» **Activity**:
Among the records that follow, set down only the lines from the one containing "(msg : string)." to the one containing "unfold dispatch.", both included, exactly.

[Stored items]

Definition parse_password (section : text) : text :=
  match group1 (search ignorecase password_field_pattern section) with
  | Some g => upper g
  | None => str "ACCESS"
  end.

(** The body of the loop for one non-blank section: the record built and
    the value of [day_counter] afterwards, for a DAY field that [int]
    accepts. *)
Definition parse_section (section : text) (day_counter : Z) : resource * Z :=
  let (d, day_counter') :=
    match group1 (search ignorecase day_pattern section) with
    | Some g => (int_of_digits g, day_counter)
    | None => (day_counter, (day_counter + 1)%Z)
    end in
  ({| day := d;
      category := field "CATEGORY" "Career" section;
      title := field "TITLE" "Untitled" section;
      hook := field "HOOK" "" section;
      description := field "DESCRIPTION" "" section;
      key_points := parse_key_points section;
      password := parse_password section;
      full_content := parse_full_content section |},
   day_counter').

(** Truth value of a string. *)
Definition truthy (s : text) : bool :=
  match s with
  | [] => false
  | _ :: _ => true
  end.

(** [resource.get('title') and resource.get('full_content')] *)
Definition accepted (r : resource) : bool :=
  truthy (title r) && truthy (full_content r).

(** [not section.strip()] *)
Definition blank (section : text) : bool := negb (truthy (strip section)).

(** The [for section in sections] loop; [resources.append] builds the
    result in section order. *)
Fixpoint parse_sections (sections : list text) (day_counter : Z) : list resource :=
  match sections with
  | [] => []
  | section :: rest =>
      if blank section then parse_sections rest day_counter
      else
        let (r, day_counter') := parse_section section day_counter in
        if accepted r then r :: parse_sections rest day_counter'
        else parse_sections rest day_counter'
  end.
(** * gnmi command line client (goarista/cmd/gnmi/main.go)

    A shallow embedding of the operation processor of the gNMI command
    line client: the argument loop of [main], the three executors [get],
    [set] and [subscribe], the value decoder [strVal] and the fixed-point
    renderer [strDecimal64].

    Go values are modelled as follows.
    - [string] is a Rocq [string] (a sequence of 8-bit characters), [[]byte]
      is a [list byte]; the conversions [string(b)] and [[]byte(s)] are
      [string_of_list_byte] and [list_byte_of_string].
    - [uint64], [int64] and [uint32] are integers in [Z]; every arithmetic
      operation on them that can leave the range is wrapped explicitly.
    - A run-time panic is an outcome of its own ([Panic]), distinct from a
      returned [error].
    - Output, RPC calls and the deferred [cancel] are recorded in a trace of
      [event]s, threaded by a small writer monad. *)

From Stdlib Require Import ZArith NArith List String Ascii Bool Lia.
From Stdlib Require Import DecimalString.
Import ListNotations.

Local Open Scope string_scope.
Local Open Scope list_scope.

(** ** Machine integers *)

Module U64.
Local Open Scope Z_scope.

Definition modulus : Z := 2 ^ 64.

(** Reduction of an unbounded result into the [uint64] range. *)
Definition wrap (z : Z) : Z := z mod modulus.

Definition in_range (z : Z) : Prop := 0 <= z < modulus.

Definition mul (a b : Z) : Z := wrap (a * b).
End U64.

Module U32.
Local Open Scope Z_scope.

Definition modulus : Z := 2 ^ 32.

Definition in_range (z : Z) : Prop := 0 <= z < modulus.
End U32.

(** ** Go run-time outcomes *)

(** The result of evaluating a Go expression that may panic. *)
Inductive go (A : Type) : Type :=
| Ret (a : A)
| Panic (msg : string).

Arguments Ret {A} a.
Arguments Panic {A} msg.

Definition go_bind {A B : Type} (m : go A) (k : A -> go B) : go B :=
  match m with
  | Ret a => k a
  | Panic msg => Panic msg
  end.
(** ** The node is never its own peer *)

Lemma update_peer_info_no_self now msg s :
  wf s -> memcmp6 (msg_srcMac msg) (myMac s) = false ->
  no_self_peer s -> no_self_peer (update_peer_info now msg s).
Proof.
  intros Hwf Hother Hno. unfold no_self_peer in *.
  destruct (update_peer_info_other now msg s) as (-> & _).
  unfold update_peer_info.
  destruct (findPeer (msg_srcMac msg) s) as [i|] eqn:Hf.
  - destruct (findPeer_Some _ _ _ Hf) as (Hi & p & Hp & _). rewrite Hp.
    apply Forall_forall. intros q Hq. unfold live_peers in Hq. simpl in Hq.
    rewrite Forall_forall in Hno.
    apply elem_of_take in Hq as (j & Hj & Hlt).
    destruct (decide (j = i)) as [->|Hne].
    + rewrite list_lookup_insert_eq in Hj by (by eapply lookup_lt_Some).
      inversion Hj; subst. simpl. apply Hno. apply elem_of_take. eauto.
    + rewrite list_lookup_insert_ne in Hj by done.
      apply Hno. apply elem_of_take. eauto.
  - pose proof (removeStalePeers_wf now s Hwf) as Hwf1.
    assert (Hno1 : Forall (fun p => memcmp6 (peer_mac p) (myMac s) = false)
                          (live_peers (removeStalePeers now s))).
    { destruct Hwf as (Hp & _ & Hpc & _).
      rewrite removeStalePeers_live by lia.
      apply Forall_forall. intros p Hin.
      apply list_elem_of_filter in Hin as [_ Hin].
      rewrite Forall_forall in Hno. by apply Hno. }
    destruct (addPeer_cases now (msg_srcMac msg) (-50) (msg_hopCount msg)
                (data_at msg 0 =? 1)%Z s)
      as [(Hlt & ->) | [(Hge & Hlt & ->) | (Hge & Hge1 & ->)]]; simpl.
    + unfold live_peers. simpl. destruct Hwf as (Hp & _).
      rewrite insert_next_live by lia. apply Forall_app. split; [exact Hno|].
      apply Forall_singleton. simpl. by rewrite memcmp6_memcpy6_l.
    + unfold live_peers. simpl. destruct Hwf1 as (Hp & _).
      rewrite insert_next_live by lia. apply Forall_app. split; [exact Hno1|].
      apply Forall_singleton. simpl. by rewrite memcmp6_memcpy6_l.
    + exact Hno1.
Qed.

Lemma dispatch_myMac now msg s : myMac (fst (dispatch now msg s)) = myMac s.
Proof.
  unfold dispatch.
  destruct (msg_type msg =? MSG_DISCOVERY)%Z.
  { unfold handleDiscovery. destruct (msg_hopCount msg <? 3)%Z; simpl;
      match goal with
      | |- context [updateRoute ?t ?d ?nh ?h ?x] =>
          by destruct (updateRoute_other t d nh h x) as (-> & _)
      end. }
  destruct (msg_type msg =? MSG_HEARTBEAT)%Z; [done|].
  destruct (msg_type msg =? MSG_DATA)%Z.
  { unfold handleData. destruct (memcmp6 _ _); [done|].
    destruct (msg_hopCount msg <? 5)%Z; [|done].
    destruct (findRoute _ s) as [i|]; [|done].
    by destruct (routingTable s !! i). }
  destruct (msg_type msg =? MSG_ROUTE_REQUEST)%Z.
  { unfold handleRouteRequest. destruct (_ || _); [done|].
    by destruct (msg_hopCount msg <? 5)%Z. }
  destruct (msg_type msg =? MSG_ROUTE_REPLY)%Z; [|done].
  simpl. unfold handleRouteReply.
  match goal with
  | |- context [updateRoute ?t ?d ?nh ?h ?x] =>
      by destruct (updateRoute_other t d nh h x) as (-> & _)
  end.
Qed.

Lemma processMessage_no_self now msg s :
  wf s -> no_self_peer s -> no_self_peer (fst (processMessage now msg s)).
Proof.
  intros Hwf Hno. unfold processMessage.
  destruct (memcmp6 _ _) eqn:Hother; [done|].
  pose proof (update_peer_info_no_self now msg s Hwf Hother Hno) as H.
  set (s1 := update_peer_info now msg s) in *.
  destruct (dispatch_peers now msg s1) as [H1 H2].
  pose proof (dispatch_myMac now msg s1) as Hmac.
  unfold no_self_peer, live_peers in *. by rewrite Hmac, H1, H2.
Qed.

(** X13. The node never lists itself: if no peer entry in use holds
    the node's own address, then after any call into the engine that
    leaves the own address as it was, still none does. *)
Theorem never_own_peer s out s1 :
  reachable s -> step s out s1 -> myMac s1 = myMac s ->
  no_self_peer s -> no_self_peer s1.
Proof.
  intros Hs Hstep Hmac Hno. apply reachable_tables in Hs as [Hwf _].
  assert (Hsame : same_tables s s1 -> no_self_peer s1).
  { intros (H1 & H2 & _). unfold no_self_peer, live_peers in *.
    by rewrite Hmac, H1, H2. }
  destruct Hstep.
  - apply Hsame, initMesh_tables.
  - unfold onDataRecv in H.
    destruct (_ <? _); [discriminate|].
    destruct (_ <? _); [discriminate|].
    pose proof (processMessage_no_self now
                  (msg_of_bytes (memcpy_into uninit buf)) s Hwf Hno) as Hk.
    destruct (processMessage _ _ _) as [s2 out2]. inversion H; subst. exact Hk.
  - clear Hsame. unfold meshLoop in *. destruct (_ <? _)%Z; [|done].
    simpl in *. unfold no_self_peer in *. rewrite Hmac.
    destruct Hwf as (Hp & _ & Hpc & _).
    rewrite removeStalePeers_live by (simpl; lia).
    apply Forall_forall. intros p Hin.
    apply list_elem_of_filter in Hin as [_ Hin].
    rewrite Forall_forall in Hno. by apply Hno.
  - apply Hsame, sendData_tables.
  - apply Hsame, sendDiscovery_tables.
  - apply Hsame. by repeat split.
  - apply Hsame. by repeat split.
Qed.

Lemma never_own_peer_witness : no_self_peer met_two.
Proof.
  apply (never_own_peer met_B
           (snd (processMessage 2
                   (msg_of_bytes (memcpy_into stale_stack hello2_buf)) met_B))
           met_two met_B_reachable).
  - apply (step_recv 2 stale_stack hello2_buf met_B). vm_compute. reflexivity.
  - vm_compute. reflexivity.
  - unfold no_self_peer.
    assert (H : forallb (fun p => negb (memcmp6 (peer_mac p) (myMac met_B)))
                        (live_peers met_B) = true) by (vm_compute; reflexivity).
    rewrite forallb_forall in H. apply Forall_forall. intros p Hp.
    apply negb_true_iff. apply H.
    exact (proj1 (list_elem_of_In (live_peers met_B) p) Hp).
Defined.

(** ** After a heartbeat *)

(** X14. When [meshLoop] fires at time [t], every peer left in the
    table is younger than PEER_TIMEOUT at [t], and [meshLoop] then does
    nothing at any time [t1] whose 32-bit distance [t1 - t] is at most
    HEARTBEAT_INTERVAL. *)
Theorem after_heartbeat t s :
  peerCount s <= length (peers s) ->
  (HEARTBEAT_INTERVAL < u32 (t - lastHeartbeat s))%Z ->
  Forall (fun p => (age t p < PEER_TIMEOUT)%Z) (live_peers (fst (meshLoop t s))) /\
  forall t1,
    (u32 (t1 - t) <= HEARTBEAT_INTERVAL)%Z ->
    meshLoop t1 (fst (meshLoop t s)) = (fst (meshLoop t s), []).
Proof.
  intros Hlen Hfire. apply Z.ltb_lt in Hfire.
  assert (Heq : fst (meshLoop t s)
                = removeStalePeers t (set_lastHeartbeat t (fst (sendHeartbeat s)))).
  { unfold meshLoop. by rewrite Hfire. }
  rewrite Heq. split.
  - rewrite removeStalePeers_live by (simpl; lia).
    apply Forall_forall. intros p Hp.
    apply list_elem_of_filter in Hp as [Hp _]. by apply fresh_iff.
  - intros t1 Ht1. unfold meshLoop.
    destruct (removeStalePeers_other t (set_lastHeartbeat t (fst (sendHeartbeat s))))
      as (_ & _ & _ & _ & _ & -> & _).
    cbn [lastHeartbeat set_lastHeartbeat].
    destruct (HEARTBEAT_INTERVAL <? u32 (t1 - t))%Z eqn:E; [|done].
    apply Z.ltb_lt in E. lia.
Qed.

Lemma after_heartbeat_witness :
  map peer_lastSeen (live_peers (fst (meshLoop 130000 three_peers)))
    = [50000; 100000]%Z /\
  Forall (fun p => (age 130000 p < PEER_TIMEOUT)%Z)
         (live_peers (fst (meshLoop 130000 three_peers))) /\
  meshLoop 160000 (fst (meshLoop 130000 three_peers))
    = (fst (meshLoop 130000 three_peers), []).
Proof.
  split; [vm_compute; reflexivity|].
  destruct (after_heartbeat 130000 three_peers) as [H1 H2].
  - vm_compute. lia.
  - vm_compute. reflexivity.
  - split; [exact H1|]. apply H2. vm_compute. discriminate.
Defined.

(** X15. Eviction is idempotent: a second [removeStalePeers] at the
    same time changes nothing, neither the entries in use nor the
    slots behind them. *)
Theorem evict_twice now s :
  peerCount s <= length (peers s) ->
  removeStalePeers now (removeStalePeers now s) = removeStalePeers now s.
Proof.
  intros Hlen. apply removeStalePeers_all_fresh.
  - pose proof (removeStalePeers_count now s).
    pose proof (removeStalePeers_length now s Hlen). lia.
  - intros p Hp. rewrite removeStalePeers_live in Hp by exact Hlen.
    by apply list_elem_of_filter in Hp as [Hp _].
Qed.

Lemma evict_twice_witness :
  peerCount three_peers = 3 /\
  peerCount (removeStalePeers 130000 three_peers) = 2 /\
  removeStalePeers 130000 (removeStalePeers 130000 three_peers)
    = removeStalePeers 130000 three_peers.
Proof.
  split; [vm_compute; reflexivity|]. split; [vm_compute; reflexivity|].
  apply (evict_twice 130000 three_peers). vm_compute. lia.
Defined.

(** ** Route request, reply and installation *)

Lemma find_from_test_ext {A} (t1 t2 : A -> bool) (l : list A) n : forall i,
  (forall x, t1 x = t2 x) -> find_from t1 l n i = find_from t2 l n i.
Proof.
  induction n as [|n IH]; intros i H; simpl; [done|].
  destruct (l !! i) as [x|]; [|done]. rewrite H, (IH (S i) H). done.
Qed.

Lemma route_of_ext d1 d2 s :
  memcpy6 d1 = memcpy6 d2 -> route_of d1 s = route_of d2 s.
Proof.
  intros H. unfold route_of, findRoute.
  rewrite (find_from_test_ext _ (fun r => memcmp6 (route_destination r) d2)).
  - done.
  - intros r. rewrite <- (memcmp6_memcpy6_r _ d1), <- (memcmp6_memcpy6_r _ d2).
    by rewrite H.
Qed.





(** ** Discovery between two nodes *)

Lemma findPeer_ext m1 m2 s :
  memcpy6 m1 = memcpy6 m2 -> findPeer m1 s = findPeer m2 s.
Proof.
  intros H. unfold findPeer.
  apply find_from_test_ext. intros p.
  rewrite <- (memcmp6_memcpy6_r _ m1), <- (memcmp6_memcpy6_r _ m2).
  by rewrite H.
Qed.

Lemma gateway_flag_test b : (gateway_flag b =? 1)%Z = b.
Proof. by destruct b. Qed.

(** X17. Discovery between two nodes.  When node [b] receives the
    bytes of node [a]'s DISCOVERY broadcast, [a] being unknown to it
    and both its tables having a free slot, [b] enters [a] as a peer
    with hop count 0, [lastSeen = now] and [a]'s gateway flag, stores
    the direct route (a via a, 1 hop), and answers with one DISCOVERY
    unicast to [a] that carries hop count 1 and [b]'s own gateway
    flag. *)
Theorem discovery_handshake tb uninit sa sb :
  memcmp6 (myMac sa) (myMac sb) = false ->
  wf sb ->
  findPeer (myMac sa) sb = None -> peerCount sb < MAX_PEERS ->
  route_of (myMac sa) sb = None -> routeCount sb < MAX_PEERS ->
  exists e sb1,
    snd (sendDiscovery sa) = [e] /\
    onDataRecv tb uninit (wire_bytes e) sb
      = Processed sb1
          [Unicast (memcpy6 (myMac sa))
             (mkMsg MSG_DISCOVERY (memcpy6 (myMac sb)) (memcpy6 (myMac sa)) 1
                    (sequenceNumber sb) 1 [gateway_flag (isGateway sb)])
             19] /\
    peerCount sb1 = S (peerCount sb) /\
    peers sb1 !! peerCount sb
      = Some (mkPeer (memcpy6 (myMac sa)) (-50) tb 0 (isGateway sa) true) /\
    route_of (myMac sa) sb1
      = Some (mkRoute (memcpy6 (myMac sa)) (memcpy6 (myMac sa)) 1 tb).
Proof.
  intros Hab Hwf Hnopeer Hroom Hnoroute Hrroom.
  set (hello := mkMsg MSG_DISCOVERY (memcpy6 (myMac sa)) broadcast_addr 0
                      (sequenceNumber sa) 1 [gateway_flag (isGateway sa)]).
  set (got := mkMsg MSG_DISCOVERY (memcpy6 (myMac sa)) broadcast_addr 0
                    (sequenceNumber sa) 1
                    (gateway_flag (isGateway sa) :: drop 19 uninit)).
  assert (Hdec : msg_of_bytes (memcpy_into uninit (wire_bytes (sendBroadcast hello)))
                 = got).
  { unfold wire_bytes, sendBroadcast. rewrite decode_sent.
    - reflexivity.
    - simpl. lia.
    - simpl. lia. }
  set (s1 := set_peers
               (<[peerCount sb := mkPeer (memcpy6 (myMac sa)) (-50) tb 0
                                         (isGateway sa) true]> (peers sb))
               (S (peerCount sb)) sb).
  assert (Hupd : update_peer_info tb got sb = s1).
  { unfold update_peer_info.
    rewrite (findPeer_ext (msg_srcMac got) (myMac sa)) by reflexivity.
    rewrite Hnopeer.
    destruct (addPeer_cases tb (msg_srcMac got) (-50) (msg_hopCount got)
                (data_at got 0 =? 1)%Z sb)
      as [(_ & ->) | [(Hge & _) | (Hge & _)]]; [|lia|lia].
    simpl. unfold s1. unfold data_at. simpl. by rewrite gateway_flag_test. }
  set (s2 := set_sequenceNumber (u16 (sequenceNumber s1 + 1)) s1).
  assert (Hproc : processMessage tb got sb
            = (updateRoute tb (memcpy6 (myMac sa)) (memcpy6 (myMac sa)) 1 s2,
               [Unicast (memcpy6 (myMac sa))
                  (mkMsg MSG_DISCOVERY (memcpy6 (myMac sb)) (memcpy6 (myMac sa)) 1
                         (sequenceNumber sb) 1 [gateway_flag (isGateway sb)])
                  19])).
  { unfold processMessage. cbn [msg_srcMac got].
    rewrite memcmp6_memcpy6_l, Hab. rewrite Hupd. reflexivity. }
  exists (sendBroadcast hello), (fst (processMessage tb got sb)).
  split; [reflexivity|]. split; [|rewrite Hproc; cbn [fst]; split; [|split]].
  - unfold onDataRecv, HEADER_SIZE, MSG_SIZE.
    assert (Hsize : length (wire_bytes (sendBroadcast hello)) = 19) by reflexivity.
    destruct (_ <? 18) eqn:E1; [apply Nat.ltb_lt in E1; lia|].
    destruct (218 <? _) eqn:E2; [apply Nat.ltb_lt in E2; lia|].
    rewrite Hdec, Hproc. reflexivity.
  - by destruct (updateRoute_peers tb (memcpy6 (myMac sa)) (memcpy6 (myMac sa)) 1 s2)
      as [_ ->].
  - destruct (updateRoute_peers tb (memcpy6 (myMac sa)) (memcpy6 (myMac sa)) 1 s2)
      as [-> _].
    simpl. apply list_lookup_insert_eq. destruct Hwf as (Hp & _). lia.
  - rewrite (route_of_ext (myMac sa) (memcpy6 (myMac sa))) by reflexivity.
    rewrite route_of_updateRoute_new.
    + reflexivity.
    + rewrite <- (route_of_ext (myMac sa)) by reflexivity. exact Hnoroute.
    + exact Hrroom.
    + destruct Hwf as (_ & Hr & _). simpl. lia.
Qed.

» **Response**:
| Panic (msg : string).

Arguments Ret {A} a.
Arguments Panic {A} msg.

Definition go_bind {A B : Type} (m : go A) (k : A -> go B) : go B :=
  match m with
  | Ret a => k a
  | Panic msg => Panic msg
  end.
(** ** The node is never its own peer *)

Lemma update_peer_info_no_self now msg s :
  wf s -> memcmp6 (msg_srcMac msg) (myMac s) = false ->
  no_self_peer s -> no_self_peer (update_peer_info now msg s).
Proof.
  intros Hwf Hother Hno. unfold no_self_peer in *.
  destruct (update_peer_info_other now msg s) as (-> & _).
  unfold update_peer_info.
  destruct (findPeer (msg_srcMac msg) s) as [i|] eqn:Hf.
  - destruct (findPeer_Some _ _ _ Hf) as (Hi & p & Hp & _). rewrite Hp.
    apply Forall_forall. intros q Hq. unfold live_peers in Hq. simpl in Hq.
    rewrite Forall_forall in Hno.
    apply elem_of_take in Hq as (j & Hj & Hlt).
    destruct (decide (j = i)) as [->|Hne].
    + rewrite list_lookup_insert_eq in Hj by (by eapply lookup_lt_Some).
      inversion Hj; subst. simpl. apply Hno. apply elem_of_take. eauto.
    + rewrite list_lookup_insert_ne in Hj by done.
      apply Hno. apply elem_of_take. eauto.
  - pose proof (removeStalePeers_wf now s Hwf) as Hwf1.
    assert (Hno1 : Forall (fun p => memcmp6 (peer_mac p) (myMac s) = false)
                          (live_peers (removeStalePeers now s))).
    { destruct Hwf as (Hp & _ & Hpc & _).
      rewrite removeStalePeers_live by lia.
      apply Forall_forall. intros p Hin.
      apply list_elem_of_filter in Hin as [_ Hin].
      rewrite Forall_forall in Hno. by apply Hno. }
    destruct (addPeer_cases now (msg_srcMac msg) (-50) (msg_hopCount msg)
                (data_at msg 0 =? 1)%Z s)
      as [(Hlt & ->) | [(Hge & Hlt & ->) | (Hge & Hge1 & ->)]]; simpl.
    + unfold live_peers. simpl. destruct Hwf as (Hp & _).
      rewrite insert_next_live by lia. apply Forall_app. split; [exact Hno|].
      apply Forall_singleton. simpl. by rewrite memcmp6_memcpy6_l.
    + unfold live_peers. simpl. destruct Hwf1 as (Hp & _).
      rewrite insert_next_live by lia. apply Forall_app. split; [exact Hno1|].
      apply Forall_singleton. simpl. by rewrite memcmp6_memcpy6_l.
    + exact Hno1.
Qed.

Lemma dispatch_myMac now msg s : myMac (fst (dispatch now msg s)) = myMac s.
Proof.
  unfold dispatch.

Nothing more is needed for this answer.